- MATERIAL FOR THIS TASK:

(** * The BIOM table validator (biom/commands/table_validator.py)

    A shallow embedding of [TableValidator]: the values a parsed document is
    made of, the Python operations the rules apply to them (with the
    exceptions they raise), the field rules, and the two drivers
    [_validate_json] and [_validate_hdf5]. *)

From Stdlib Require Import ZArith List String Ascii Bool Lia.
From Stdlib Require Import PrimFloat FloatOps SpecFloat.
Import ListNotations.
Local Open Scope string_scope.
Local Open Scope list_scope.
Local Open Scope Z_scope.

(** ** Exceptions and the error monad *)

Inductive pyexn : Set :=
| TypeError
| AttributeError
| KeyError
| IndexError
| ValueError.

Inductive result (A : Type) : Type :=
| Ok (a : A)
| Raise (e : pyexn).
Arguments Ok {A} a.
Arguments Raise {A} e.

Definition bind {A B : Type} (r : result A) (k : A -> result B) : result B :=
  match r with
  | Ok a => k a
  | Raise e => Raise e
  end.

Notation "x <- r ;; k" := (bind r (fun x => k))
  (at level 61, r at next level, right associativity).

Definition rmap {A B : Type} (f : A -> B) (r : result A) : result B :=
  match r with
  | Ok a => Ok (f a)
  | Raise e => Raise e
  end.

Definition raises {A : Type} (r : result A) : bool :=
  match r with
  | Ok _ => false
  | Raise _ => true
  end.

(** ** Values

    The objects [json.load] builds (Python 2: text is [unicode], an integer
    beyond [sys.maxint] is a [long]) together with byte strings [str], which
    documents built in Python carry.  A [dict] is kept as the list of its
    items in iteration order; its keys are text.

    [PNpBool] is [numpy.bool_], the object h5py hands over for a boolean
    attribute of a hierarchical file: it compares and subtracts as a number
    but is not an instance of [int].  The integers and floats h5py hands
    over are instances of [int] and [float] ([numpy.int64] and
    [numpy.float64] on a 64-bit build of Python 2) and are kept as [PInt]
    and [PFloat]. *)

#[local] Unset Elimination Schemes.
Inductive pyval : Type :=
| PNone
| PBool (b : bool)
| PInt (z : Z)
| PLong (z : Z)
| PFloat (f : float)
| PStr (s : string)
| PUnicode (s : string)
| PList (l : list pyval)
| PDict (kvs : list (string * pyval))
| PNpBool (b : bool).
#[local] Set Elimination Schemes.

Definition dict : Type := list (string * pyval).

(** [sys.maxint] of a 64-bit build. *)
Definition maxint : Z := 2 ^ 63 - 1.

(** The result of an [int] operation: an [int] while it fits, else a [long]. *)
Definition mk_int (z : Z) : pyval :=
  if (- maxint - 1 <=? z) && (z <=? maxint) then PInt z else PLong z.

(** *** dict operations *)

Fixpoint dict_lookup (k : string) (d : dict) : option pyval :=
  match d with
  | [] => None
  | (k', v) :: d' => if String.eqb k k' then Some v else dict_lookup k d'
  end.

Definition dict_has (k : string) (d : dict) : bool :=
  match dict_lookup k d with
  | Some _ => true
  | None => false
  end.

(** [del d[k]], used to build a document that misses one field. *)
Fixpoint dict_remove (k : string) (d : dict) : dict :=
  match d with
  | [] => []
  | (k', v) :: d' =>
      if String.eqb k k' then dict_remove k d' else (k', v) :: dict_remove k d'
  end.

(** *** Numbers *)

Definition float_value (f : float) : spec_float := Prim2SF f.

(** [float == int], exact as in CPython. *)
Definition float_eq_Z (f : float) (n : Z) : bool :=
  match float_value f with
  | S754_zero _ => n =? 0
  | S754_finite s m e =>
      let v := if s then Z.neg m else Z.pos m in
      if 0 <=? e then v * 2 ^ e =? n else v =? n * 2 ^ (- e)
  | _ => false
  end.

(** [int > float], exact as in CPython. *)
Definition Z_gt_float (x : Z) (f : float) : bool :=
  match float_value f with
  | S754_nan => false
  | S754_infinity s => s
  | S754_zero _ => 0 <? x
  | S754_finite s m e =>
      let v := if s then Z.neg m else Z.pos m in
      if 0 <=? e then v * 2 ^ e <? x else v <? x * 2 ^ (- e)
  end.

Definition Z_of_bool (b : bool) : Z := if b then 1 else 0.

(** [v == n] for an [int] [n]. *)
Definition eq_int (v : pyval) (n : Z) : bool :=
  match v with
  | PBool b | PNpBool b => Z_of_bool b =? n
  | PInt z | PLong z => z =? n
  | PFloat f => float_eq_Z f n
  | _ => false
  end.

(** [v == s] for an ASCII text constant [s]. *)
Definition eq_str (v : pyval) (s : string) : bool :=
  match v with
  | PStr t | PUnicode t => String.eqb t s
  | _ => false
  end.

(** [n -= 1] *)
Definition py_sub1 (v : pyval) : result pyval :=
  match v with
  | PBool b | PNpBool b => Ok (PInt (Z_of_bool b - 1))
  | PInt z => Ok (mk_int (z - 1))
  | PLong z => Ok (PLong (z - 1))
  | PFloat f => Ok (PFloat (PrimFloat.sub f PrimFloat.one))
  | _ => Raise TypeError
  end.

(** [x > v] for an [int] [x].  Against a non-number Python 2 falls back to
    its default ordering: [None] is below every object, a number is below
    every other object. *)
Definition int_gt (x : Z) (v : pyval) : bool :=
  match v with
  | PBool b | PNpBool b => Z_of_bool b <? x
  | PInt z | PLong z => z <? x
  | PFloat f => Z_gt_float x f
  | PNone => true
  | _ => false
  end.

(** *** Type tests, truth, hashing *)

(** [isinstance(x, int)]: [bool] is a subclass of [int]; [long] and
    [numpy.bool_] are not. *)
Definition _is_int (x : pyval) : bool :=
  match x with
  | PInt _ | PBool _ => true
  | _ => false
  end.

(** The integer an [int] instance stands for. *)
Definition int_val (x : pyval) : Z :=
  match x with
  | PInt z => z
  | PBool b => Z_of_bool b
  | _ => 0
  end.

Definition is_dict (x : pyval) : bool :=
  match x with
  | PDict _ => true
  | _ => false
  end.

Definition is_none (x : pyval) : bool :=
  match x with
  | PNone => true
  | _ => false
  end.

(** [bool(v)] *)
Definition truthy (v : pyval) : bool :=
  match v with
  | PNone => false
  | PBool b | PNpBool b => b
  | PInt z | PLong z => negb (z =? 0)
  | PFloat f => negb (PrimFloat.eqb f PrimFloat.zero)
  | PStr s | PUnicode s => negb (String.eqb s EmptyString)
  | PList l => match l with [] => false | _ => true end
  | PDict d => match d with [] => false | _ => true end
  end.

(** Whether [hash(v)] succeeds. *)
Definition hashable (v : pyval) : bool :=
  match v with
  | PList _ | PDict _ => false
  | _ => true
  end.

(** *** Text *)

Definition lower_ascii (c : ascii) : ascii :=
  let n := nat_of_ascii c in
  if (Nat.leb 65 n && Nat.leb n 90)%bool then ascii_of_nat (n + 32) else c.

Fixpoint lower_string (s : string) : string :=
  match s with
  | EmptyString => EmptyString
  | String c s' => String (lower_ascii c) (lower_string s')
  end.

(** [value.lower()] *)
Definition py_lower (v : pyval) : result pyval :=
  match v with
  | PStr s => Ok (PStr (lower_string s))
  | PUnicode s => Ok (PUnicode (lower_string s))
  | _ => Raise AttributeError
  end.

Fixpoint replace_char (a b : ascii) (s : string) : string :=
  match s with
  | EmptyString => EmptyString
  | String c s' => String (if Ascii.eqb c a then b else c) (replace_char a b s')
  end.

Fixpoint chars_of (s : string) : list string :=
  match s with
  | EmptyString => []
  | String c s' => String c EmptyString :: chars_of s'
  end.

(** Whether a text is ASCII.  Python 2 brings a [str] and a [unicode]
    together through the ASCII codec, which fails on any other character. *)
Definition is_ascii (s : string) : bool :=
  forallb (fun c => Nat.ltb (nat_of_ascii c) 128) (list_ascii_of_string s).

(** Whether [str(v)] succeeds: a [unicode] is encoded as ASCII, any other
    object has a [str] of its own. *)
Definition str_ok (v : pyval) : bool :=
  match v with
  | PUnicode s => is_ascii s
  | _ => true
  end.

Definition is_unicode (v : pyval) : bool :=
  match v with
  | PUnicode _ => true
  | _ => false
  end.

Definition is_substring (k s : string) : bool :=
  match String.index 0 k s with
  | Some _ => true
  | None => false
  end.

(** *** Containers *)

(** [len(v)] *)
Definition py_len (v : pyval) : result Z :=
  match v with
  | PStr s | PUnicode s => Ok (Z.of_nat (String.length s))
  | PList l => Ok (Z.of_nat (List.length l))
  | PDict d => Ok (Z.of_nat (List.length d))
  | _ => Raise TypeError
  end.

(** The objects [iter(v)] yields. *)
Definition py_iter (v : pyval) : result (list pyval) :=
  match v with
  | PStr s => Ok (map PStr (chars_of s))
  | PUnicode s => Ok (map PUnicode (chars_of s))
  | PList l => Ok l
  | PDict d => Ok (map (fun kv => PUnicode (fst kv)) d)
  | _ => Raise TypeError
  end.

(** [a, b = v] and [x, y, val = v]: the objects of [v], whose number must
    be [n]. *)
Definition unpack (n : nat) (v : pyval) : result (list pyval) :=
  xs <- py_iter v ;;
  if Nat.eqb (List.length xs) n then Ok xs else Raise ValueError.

- TASK PROMPT:
What you output must match the lines from the beginning of the material through the line with "attribute of a" exactly, both ends included.

- RESPONSE:
(** * The BIOM table validator (biom/commands/table_validator.py)

    A shallow embedding of [TableValidator]: the values a parsed document is
    made of, the Python operations the rules apply to them (with the
    exceptions they raise), the field rules, and the two drivers
    [_validate_json] and [_validate_hdf5]. *)

From Stdlib Require Import ZArith List String Ascii Bool Lia.
From Stdlib Require Import PrimFloat FloatOps SpecFloat.
Import ListNotations.
Local Open Scope string_scope.
Local Open Scope list_scope.
Local Open Scope Z_scope.

(** ** Exceptions and the error monad *)

Inductive pyexn : Set :=
| TypeError
| AttributeError
| KeyError
| IndexError
| ValueError.

Inductive result (A : Type) : Type :=
| Ok (a : A)
| Raise (e : pyexn).
Arguments Ok {A} a.
Arguments Raise {A} e.

Definition bind {A B : Type} (r : result A) (k : A -> result B) : result B :=
  match r with
  | Ok a => k a
  | Raise e => Raise e
  end.

Notation "x <- r ;; k" := (bind r (fun x => k))
  (at level 61, r at next level, right associativity).

Definition rmap {A B : Type} (f : A -> B) (r : result A) : result B :=
  match r with
  | Ok a => Ok (f a)
  | Raise e => Raise e
  end.

Definition raises {A : Type} (r : result A) : bool :=
  match r with
  | Ok _ => false
  | Raise _ => true
  end.

(** ** Values

    The objects [json.load] builds (Python 2: text is [unicode], an integer
    beyond [sys.maxint] is a [long]) together with byte strings [str], which
    documents built in Python carry.  A [dict] is kept as the list of its
    items in iteration order; its keys are text.

    [PNpBool] is [numpy.bool_], the object h5py hands over for a boolean
    attribute of a hierarchical file: it compares and subtracts as a number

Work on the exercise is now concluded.